1. Sakuda rescues a small child from the river and refuses to accept any money in return when the American father tries to reward him for this. His reason: "I am a Japanese man."
2. Those danged kids start dancing and enjoying themselves! "Maesaka and the other students who are bored with the country life organize a club in the city style. The purpose of this club is to enjoy friendship among the club members and to train future ladies and gentlemen. For the purpose of this, this club studies dance and music. The appearance of this club stimulated the city fever of young people in the village."
Shortly afterwards, a misguided girl gets on the train to Tokyo. "Mother, thank you for everything. But I am fed up with the country life." UNIMAGINABLE HORROR!
3. Sakuda delivers a speech.
"More than music, more than dance, you have greater enterprise to study. It is agriculture. If we all long for the city and leave agriculture, what is our land coming to? What is Japan coming to? Please love our land. And please be proud of being a farmer."
"Forgive me. I had a mistaken idea for our village."
4. Shortly after this, that American professor offers to support Sakuda through a full education. No restrictions or limits. He'll pay for any academic discipline. (It's interesting to note that there's no racism towards the Westerner, with the film's reactionary politics being confined entirely to a mistrust of young people in the lower classes who try to think, enjoy themselves or aspire to social mobility. Also, the American's played by someone called Yutaka Mimasu and the filmmakers have hidden his ethnicity under a big hat and beard.)
Anyway, Sakuda says no.
"What is our land coming to? What is Japan coming to? Sir, I decided to remain in this village and become a good farmer. Getting further education is good. But it is more important for me to be a farmer who is independent and self-improving. Sir, please tell him what I feel. I will decline the offer."
"I pay my respects to your heart."
"Here is the land where we were born. We have to cultivate it. By doing so, everything in the nation can be nurtured."

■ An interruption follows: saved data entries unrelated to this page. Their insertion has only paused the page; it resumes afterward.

Lemma i64_text_Ok s pos t :
  canonical_i64_text (Some (VStr s)) pos = Ok t <->
  t = s /\ exists n, s = str_Z n /\ - 2 ^ 63 <= n < 2 ^ 63 /\ (pos = true -> 0 < n).
Proof.
  split.
  - unfold canonical_i64_text, I64_MIN, I64_MAX. intros H. repeat step_ok. subst. bools. split; [done|].
    match goal with Hi : py_int t = Ok ?n |- _ => exists n; rename n into m end.
    split_and!; try lia.
    + unfold str_Z. destruct (starts_with "-" t) eqn:E.
      * destruct t as [|c ds]; [done|]. cbn in E. apply Ascii.eqb_eq in E as <-. cbn [tail] in *.
        assert (starts_with "0" ds = false) as Hz.
        { destruct (starts_with "0" ds) eqn:Ez; [|done]. exfalso.
          match goal with Hl : leading_zero ds = false |- _ => unfold leading_zero in Hl; rewrite Ez in Hl;
            cbn in Hl; apply negb_false_iff, String.eqb_eq in Hl; subst ds end. done. }
        destruct (canonical_neg_digits ds m) as [Hn ->]; [by apply isdigit_ascii|done|done|].
        by rewrite (proj2 (Z.ltb_lt _ _) Hn).
      * destruct (canonical_digits t m) as [Hn ->]; [by apply isdigit_ascii|done|done|].
        by rewrite (proj2 (Z.ltb_ge _ _) Hn).
    + intros ->. cbn in *. bools. lia.
  - intros (-> & n & -> & Hn & Hpos). pose proof (py_int_str_Z n ltac:(lia)) as Hi.
    unfold str_Z in *. unfold canonical_i64_text, I64_MIN, I64_MAX.
    assert (((n <? - 2 ^ 63) || (2 ^ 63 - 1 <? n) || (pos && (n <=? 0)))%bool = false) as Hr.
    { destruct pos; [specialize (Hpos eq_refl)|]; cbn; lia. }
    destruct (n <? 0) eqn:E; [apply Z.ltb_lt in E|apply Z.ltb_ge in E].
    + pose proof (str_N_no_zero (- n) ltac:(lia)) as Hz. pose proof (str_N_all (- n)) as Hall.
      destruct (str_N_cons (- n) ltac:(lia)) as (c & s & Hs & Hc & Hs' & _). rewrite Hs in *.
      replace (String.eqb (String "-" (String c s)) "-0") with false.
      2: { symmetry. apply String.eqb_neq. by intros [= -> ->]. }
      change (starts_with "-" (String "-" (String c s))) with true. cbn [tail].
      unfold leading_zero. rewrite Hz, (digits_ascii _ Hall), (isdigit_digits c s), Hi by done.
      cbn [is_empty raise_if rbind orb negb andb starts_with Ascii.eqb]. cbn [rbind]. by rewrite Hr.
    + pose proof (str_N_no_leading_zero n E) as Hz. pose proof (str_N_all n) as Hall.
      destruct (str_N_cons n E) as (c & s & Hs & Hc & Hs' & _). rewrite Hs in *.
      destruct (starts_with_digit c s Hc) as [H1 H2].
      replace (String.eqb (String c s) "-0") with false.
      2: { symmetry. apply String.eqb_neq. intros [= -> ->]. discriminate Hc. }
      rewrite H1, H2, Hz, (digits_ascii _ Hall), (isdigit_digits c s), Hi by done.
      cbn [is_empty raise_if rbind orb negb]. by rewrite Hr.
Qed.

(** ** Prepared orders *)

Lemma dict_update_cons d k v items : dict_update d ((k, v) :: items) = dict_update (dict_set (KStr k) v d) items.
Proof. done. Qed.

Lemma dict_get_set_str k k' v d :
  dict_get k (dict_set (KStr k') v d) = if String.eqb k k' then Some v else dict_get k d.
Proof.
  unfold dict_get. rewrite dict_get_set. unfold key_eqb.
  destruct (String.eqb_spec k k') as [->|]; case_bool_decide; congruence.
Qed.

Lemma enum_string_Ok fields name allowed s : enum_string fields name allowed = Ok s -> s ∈ allowed.
Proof.
  unfold enum_string. destruct (dict_get name fields) as [[]|]; try done.
  case_bool_decide; [by intros [= ->]|done].
Qed.

Lemma canonical_payload_hash_Ok p h :
  canonical_payload_hash p = Ok h ->
  exists text, reject_float (VDict p) = true /\ json_dumps true (VDict p) = Ok text /\
    h = sha256_hex (utf8 text).
Proof.
  unfold canonical_payload_hash, command_canonical_json. intros H. repeat step_ok.
  destruct (reject_float (VDict p)); [|done]. apply catch_res_Ok in H. eauto.
Qed.

(** A positive 64-bit price stored as canonical text. *)
Definition has_price (payload : pydict) (name : string) (p : Z) : Prop :=
  0 < p < 2 ^ 63 /\ dict_get name payload = Some (VStr (str_Z p)).

Definition quote_ok (quote : option VisibleQuote) : Prop :=
  forall q, quote = Some q -> VisibleQuote_post_init q = Ok tt.

Lemma quote_bounds q : VisibleQuote_post_init q = Ok tt ->
  0 < bid_price_atoms q < ask_price_atoms q /\ ask_price_atoms q < 2 ^ 63.
Proof.
  unfold VisibleQuote_post_init, validate_positive_i64, I64_MAX. intros H. repeat step_ok. bools. lia.
Qed.

Lemma reference_price_bounds q side r :
  VisibleQuote_post_init q = Ok tt ->
  bid_price_atoms q <= reference_price q side r <= ask_price_atoms q.
Proof.
  intros H%quote_bounds. unfold reference_price.
  pose proof (Z.div_mod (bid_price_atoms q + ask_price_atoms q) 2 ltac:(lia)).
  pose proof (Z.mod_pos_bound (bid_price_atoms q + ask_price_atoms q) 2 ltac:(lia)).
  pose proof (Z.div_mod (bid_price_atoms q + ask_price_atoms q + 1) 2 ltac:(lia)).
  pose proof (Z.mod_pos_bound (bid_price_atoms q + ask_price_atoms q + 1) 2 ltac:(lia)).
  destruct r; [lia|lia|]. destruct (String.eqb side "BUY"); lia.
Qed.

Lemma i64_price_Ok v t :
  canonical_i64_text v true = Ok t -> exists p, t = str_Z p /\ 0 < p < 2 ^ 63.
Proof.
  destruct v as [[| | | |s| | |]|]; try discriminate.
  intros (-> & n & -> & Hn & Hpos)%i64_text_Ok. exists n. split; [done|]. specialize (Hpos eq_refl). lia.
Qed.

(** What the prices of an accepted order are. *)
Record limit_ok (quote : option VisibleQuote) (side order_type : string) (request p : pydict) : Prop := {
  lo_limit : if limit_bearing order_type
             then exists n, has_price p "limit_price_atoms" n else dict_get "limit_price_atoms" p = None;
  lo_reference : forall raw, field request "price_reference" = Some raw ->
    exists q r, quote = Some q /\ reference_of match raw with VStr s => s | _ => "" end = Ok r /\
      limit_bearing order_type = true /\ field request "limit_price_atoms" = None /\
      has_price p "limit_price_atoms" (reference_price q side r) /\
      dict_get "price_reference" p = Some (VStr (reference_value r)) /\
      dict_get "quote_event_id" p = Some (VStr (event_id q));
}.

Lemma resolve_limit_Ok payload quote side order_type request p :
  quote_ok quote -> dict_get "limit_price_atoms" payload = None ->
  resolve_limit payload quote side order_type request = Ok p ->
  limit_ok quote side order_type request p /\
  (forall k, k ∉ ["limit_price_atoms"; "price_reference"; "quote_event_id"] -> dict_get k p = dict_get k payload).
Proof.
  intros Hq Hnone H. unfold resolve_limit in H.
  destruct (field request "price_reference") as [reference|] eqn:Er.
  - destruct (field request "limit_price_atoms") as [l|] eqn:El; [done|]. cbn [is_present] in H.
    destruct (limit_bearing order_type) eqn:Elb; [|done]. cbn [negb] in H.
    apply rbind_Ok in H as ([[price ev] name] & Hr & H). injection H as <-.
    unfold resolve_reference in Hr. destruct reference as [| | | |s| | |]; try discriminate Hr.
    apply rbind_Ok in Hr as (r & Hr%catch_res_Ok & Hm). destruct quote as [q|]; [|done].
    injection Hm as <- <- <-. specialize (Hq q eq_refl).
    pose proof (reference_price_bounds q side r Hq). pose proof (quote_bounds q Hq).
    assert (has_price (dict_update payload [("limit_price_atoms", VStr (str_Z (reference_price q side r)));
      ("price_reference", VStr (reference_value r)); ("quote_event_id", VStr (event_id q))])
      "limit_price_atoms" (reference_price q side r)) as Hp.
    { split; [lia|]. cbn [dict_update fold_left]. unfold dict_update. cbn [fold_left]. by rewrite !dict_get_set_str. }
    split; [split|].
    + rewrite Elb. eauto.
    + intros raw Hraw. assert (raw = VStr s) as -> by congruence. exists q, r. split_and!; try done; by rewrite !dict_get_set_str.

    + intros k Hk. apply (dict_update_get k payload [(_, _); (_, _); (_, _)] Hk).
  - destruct (limit_bearing order_type) eqn:Elb.
    + apply rbind_Ok in H as (t & Ht & H). injection H as <-. apply i64_price_Ok in Ht as (n & -> & Hn).
      split; [split|].
      * rewrite Elb. exists n. split; [done|]. apply dict_get_set_str.
      * intros raw Hraw. congruence.
      * intros k Hk. apply (dict_update_get k payload [(_, _)]). cbn. set_solver.
    + destruct (field request "limit_price_atoms"); [done|]. injection H as <-. split; [split|done].
      * by rewrite Elb.
      * intros raw Hraw. congruence.
Qed.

If you're looking for a laugh, I'd recommend this film. It definitely isn't boring. The propaganda angle is high comedy, while Shigeru Mokudo's also quite good in the lead role. He has the handsome chiselled looks of a silent movie hero, along with the ability to smile in a rictus while Mizoguchi does the 1920s silent movie equivalent of a zoom. (It's also amusing to see him bashing behaviour that doesn't fit old-fashioned social roles, while wearing more make-up than the women in the movie.)
Incidentally, I should note that the other 1920s and 1930s Japanese films I've seen didn't come across to me as propaganda at all. Also, this one's fairly well made and acted. It's just its message hasn't aged well.